*Exercise description*: From the line below that contains "Definition DecorationService_init : DecorationService" to the line that contains "Definition add_decoration (s", repeat every line exactly, both ends included, and nothing else.

[Stored items]
^^^^^^^^

(** [QTextEdit.ExtraSelection] with its format's background and
    [FullWidthSelection] property. *)
Record ExtraSelection := mkSelection {
  sel_cursor : QTextCursor; sel_background : QColor; sel_full_width : bool }.

Definition to_extra_selection (d : Decoration) : ExtraSelection :=
  {| sel_cursor := d_cursor d; sel_background := bg_color d;
     sel_full_width := if full_width d then true else false |}.

(** The layer dictionary, and the calls made to the editor's
    [setExtraSelections] so far (oldest first). *)
Record DecorationService := mkDecoService {
  layers : DecorationLayer -> list Decoration;
  setExtraSelections_calls : list (list ExtraSelection)
}.

Definition DecorationService_init : DecorationService :=
  {| layers := fun _ => []; setExtraSelections_calls := [] |}.

Definition set_layer (s : DecorationService) (l : DecorationLayer)
           (v : list Decoration) : DecorationService :=
  {| layers := fun l' => if layer_eqb l l' then v else layers s l';
     setExtraSelections_calls := setExtraSelections_calls s |}.

Definition add_decoration (s : DecorationService) (l : DecorationLayer)
           (c : QTextCursor) (color : QColor) (fw : bool) : DecorationService :=
  set_layer s l (layers s l ++ [mkDecoration c color fw]).

Definition clear_layer (s : DecorationService) (l : DecorationLayer)
  : DecorationService :=
  set_layer s l [].

Definition clear_all (s : DecorationService) : DecorationService :=
  fold_left clear_layer all_layers s.
Definition generateStl (appState : AppState) (domElements : DomElements)
    : completion Blob :=
  let singleLayerHeight := layerHeightInput domElements in
  let additionalBandLayers := bandThicknessInput domElements in
  let baseThicknessInLayers := baseThicknessInput domElements in
  let numBands := numBandsInput domElements in
  let modelWidth := xSizeInput domElements in
  let modelDepth := ySizeInput domElements in
  let imageWidth := width (origCanvas appState) in
  let imageHeight := height (origCanvas appState) in
  let dx := modelWidth / ofInt (Z.of_nat imageWidth - 1) in
  let dy := modelDepth / ofInt (Z.of_nat imageHeight - 1) in
  match arrayLength numBands with
  | None => Thrown RangeError
  | Some n =>
      let bandHeights :=
        makeBandHeights n baseThicknessInLayers additionalBandLayers
          singleLayerHeight in
      if (2 ^ 32 <=? Z.of_nat (imageWidth * imageHeight))%Z then Thrown RangeError
      else
        m ← generateVertices imageWidth imageHeight dx dy
              (bandMap appState) bandHeights;
        faces ← generateFaces imageWidth imageHeight m;
        ts ← writeFaces (vertices m) faces;
        Returned {| byteLength := 84 + Z.of_nat (length faces) * 50;
                    triangleCount := Z.of_nat (length faces) mod 2 ^ 32;
                    triangles := ts |}
  end.

End StlExporter.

^^^^^^^^

*Response to the exercise*:
Definition DecorationService_init : DecorationService :=
  {| layers := fun _ => []; setExtraSelections_calls := [] |}.

Definition set_layer (s : DecorationService) (l : DecorationLayer)
           (v : list Decoration) : DecorationService :=
  {| layers := fun l' => if layer_eqb l l' then v else layers s l';
     setExtraSelections_calls := setExtraSelections_calls s |}.

Definition add_decoration (s : DecorationService) (l : DecorationLayer)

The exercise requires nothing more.